**TRY IT**: Repeat only the lines below from the one containing "(VBool true)) as [Hbound _]." through the one containing "apply (non_strict_returns_leading_error (sample_component", inclusive, exactly as written.

--- RECORDS FOR THE TASK Enclosed Below ---

(** X14.  A class that inherits [iter_encode] from the base class raises
    [NotImplementedError] from [encode] (and its alias [to_etree]) on every
    call whose arguments the signature of [iter_encode] accepts, in every
    mode; on any call at all [encode] raises, and never a validation error.
    Its [decode] and [iter_errors] run on its own [iter_decode]. *)
Theorem unimplemented_iter_encode_raises {G : Type}
    (tok : G -> result value)
    (dec : value -> list value -> gmap string value -> result (gen value))
    (d : value) (args : list value) (kwargs : gmap string value)
    (use_defaults : value) :
  let cls := without_iter_encode tok dec in
  (bind_arguments iter_encode_parameters args (passed_kwargs kwargs) = Ok tt ->
   encode cls d args kwargs = Raise NotImplementedError /\
   to_etree cls d args kwargs = Raise NotImplementedError /\
   forall mode : value,
     encode cls d args (<["validation" := mode]> kwargs) = Raise NotImplementedError) /\
  (exists e, encode cls d args kwargs = Raise e /\ is_validation_exn e = false) /\
  decode cls d args kwargs =
    for_in (call_gen (dec d args (passed_kwargs kwargs)))
      (first_chunk (default (VStr "strict") (kwargs !! "validation"))) (Ok VNone) /\
  gen_items (iter_errors cls d VNone use_defaults) =
    List.filter isinstance_XMLSchemaValidationError
      (gen_items (call_gen (dec d [VNone] (lax_kwargs use_defaults)))).
Proof.
  intros cls.
  assert (Hencode : forall kw,
            bind_arguments iter_encode_parameters args (passed_kwargs kw) = Ok tt ->
            encode cls d args kw = Raise NotImplementedError).
  { intros kw Hbind. rewrite encode_unfold. simpl. by rewrite Hbind. }
  split; [|split; [|split]].
  - intros Hbind. split; [by apply Hencode|]. split; [by apply Hencode|].
    intros mode. apply Hencode.
    by rewrite (bind_arguments_dom _ _ _ (passed_kwargs kwargs))
      by apply passed_kwargs_dom.
  - rewrite encode_unfold. simpl. unfold bind_arguments.
    case_bool_decide; simpl; eexists; by split.
  - apply decode_unfold.
  - rewrite iter_errors_unfold. apply iter_errors_loop_items.
Qed.

Lemma unimplemented_iter_encode_raises_witness :
  encode (without_iter_encode (fun _ : unit => Ok (VInt 1)) (fun _ _ _ => Ok GStop))
    (VStr "x") [] {["indent" := VInt 2]} = Raise NotImplementedError /\
  encode (without_iter_encode (fun _ : unit => Ok (VInt 1)) (fun _ _ _ => Ok GStop))
    (VStr "x") [] (<["validation" := VStr "skip"]> {["indent" := VInt 2]})
    = Raise NotImplementedError.
Proof.
  destruct (unimplemented_iter_encode_raises (fun _ : unit => Ok (VInt 1))
              (fun _ _ _ => Ok GStop) (VStr "x") [] {["indent" := VInt 2]}
              (VBool true)) as [Hbound _].
  destruct (Hbound eq_refl) as (Hdefault & _ & Hmode).
  split; [exact Hdefault | exact (Hmode (VStr "skip"))].
Defined.

(** X15.  The mode is compared with 'strict' and nothing else: with any
    other value of [validation], one of [XSD_VALIDATION_MODES] or not, a
    stream that starts with a validation error makes [decode] and [encode]
    return that error as their result. *)
Theorem non_strict_returns_leading_error {G : Type} (cls : validator_class G)
    (d : value) (args : list value) (kwargs : gmap string value)
    (mode error : value) (k : gen value) :
  kwargs !! "validation" = Some mode ->
  py_eq mode (VStr "strict") = false ->
  isinstance_XMLSchemaValidationError error = true ->
  (iter_decode cls d args kwargs = Ok (GYield error k) ->
   decode cls d args kwargs = Ok error) /\
  (iter_encode cls d args kwargs = Ok (GYield error k) ->
   encode cls d args kwargs = Ok error).
Proof.
  intros Hmode Hne Herr.
  assert (Hkw : passed_kwargs kwargs = kwargs).
  { rewrite passed_kwargs_insert, Hmode. simpl. by apply insert_id. }
  split; intros Hcall.
  - rewrite decode_unfold, Hkw, Hcall, for_in_first_chunk, Hmode. simpl.
    by rewrite Hne, andb_false_r.
  - rewrite encode_unfold, Hkw, Hcall, for_in_first_chunk, Hmode. simpl.
    by rewrite Hne, andb_false_r.
Qed.

Lemma non_strict_returns_leading_error_witness :
  decode (sample_component error_then_value) (VStr "<a/>") []
    {["validation" := VStr "STRICT"]} = Ok (VError 1 "missing required field").
Proof.
  apply (non_strict_returns_leading_error (sample_component error_then_value)
           (VStr "<a/>") [] {["validation" := VStr "STRICT"]} (VStr "STRICT")
           (VError 1 "missing required field") (GYield (VStr "x") GStop));
    reflexivity.
Defined.

(** X16.  [iter_errors], [validate] and [is_valid] see a class through its
    [iter_decode] in lax mode only: two classes that agree on that call
    (with [path] and [use_defaults] as passed) give the same errors, the
    same outcome of [validate] and the same answer of [is_valid], whatever
    they do in the other modes, in [iter_encode] and in [check_token]. *)
Theorem validation_depends_on_lax_call {G H : Type}
    (cls1 : validator_class G) (cls2 : validator_class H)
    (d use_defaults : value) :
  iter_decode cls1 d [VNone] (lax_kwargs use_defaults)
    = iter_decode cls2 d [VNone] (lax_kwargs use_defaults) ->
  iter_errors cls1 d VNone use_defaults = iter_errors cls2 d VNone use_defaults /\
  validate cls1 d use_defaults = validate cls2 d use_defaults /\
  is_valid cls1 d use_defaults = is_valid cls2 d use_defaults.
Proof.
  intros Hcall.
  assert (Hit : iter_errors cls1 d VNone use_defaults
                = iter_errors cls2 d VNone use_defaults).
  { by rewrite !iter_errors_unfold, Hcall. }
  split; [done|]. split.
  - by rewrite !validate_unfold, Hit.
  - unfold is_valid, is_valid_pull. by rewrite Hit.
Qed.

--- End of Enclosed RECORDS FOR THE TASK ---

**RESPONSE TO THE TASK**:
              (VBool true)) as [Hbound _].
  destruct (Hbound eq_refl) as (Hdefault & _ & Hmode).
  split; [exact Hdefault | exact (Hmode (VStr "skip"))].
Defined.

(** X15.  The mode is compared with 'strict' and nothing else: with any
    other value of [validation], one of [XSD_VALIDATION_MODES] or not, a
    stream that starts with a validation error makes [decode] and [encode]
    return that error as their result. *)
Theorem non_strict_returns_leading_error {G : Type} (cls : validator_class G)
    (d : value) (args : list value) (kwargs : gmap string value)
    (mode error : value) (k : gen value) :
  kwargs !! "validation" = Some mode ->
  py_eq mode (VStr "strict") = false ->
  isinstance_XMLSchemaValidationError error = true ->
  (iter_decode cls d args kwargs = Ok (GYield error k) ->
   decode cls d args kwargs = Ok error) /\
  (iter_encode cls d args kwargs = Ok (GYield error k) ->
   encode cls d args kwargs = Ok error).
Proof.
  intros Hmode Hne Herr.
  assert (Hkw : passed_kwargs kwargs = kwargs).
  { rewrite passed_kwargs_insert, Hmode. simpl. by apply insert_id. }
  split; intros Hcall.
  - rewrite decode_unfold, Hkw, Hcall, for_in_first_chunk, Hmode. simpl.
    by rewrite Hne, andb_false_r.
  - rewrite encode_unfold, Hkw, Hcall, for_in_first_chunk, Hmode. simpl.
    by rewrite Hne, andb_false_r.
Qed.

Lemma non_strict_returns_leading_error_witness :
  decode (sample_component error_then_value) (VStr "<a/>") []
    {["validation" := VStr "STRICT"]} = Ok (VError 1 "missing required field").
Proof.
  apply (non_strict_returns_leading_error (sample_component error_then_value)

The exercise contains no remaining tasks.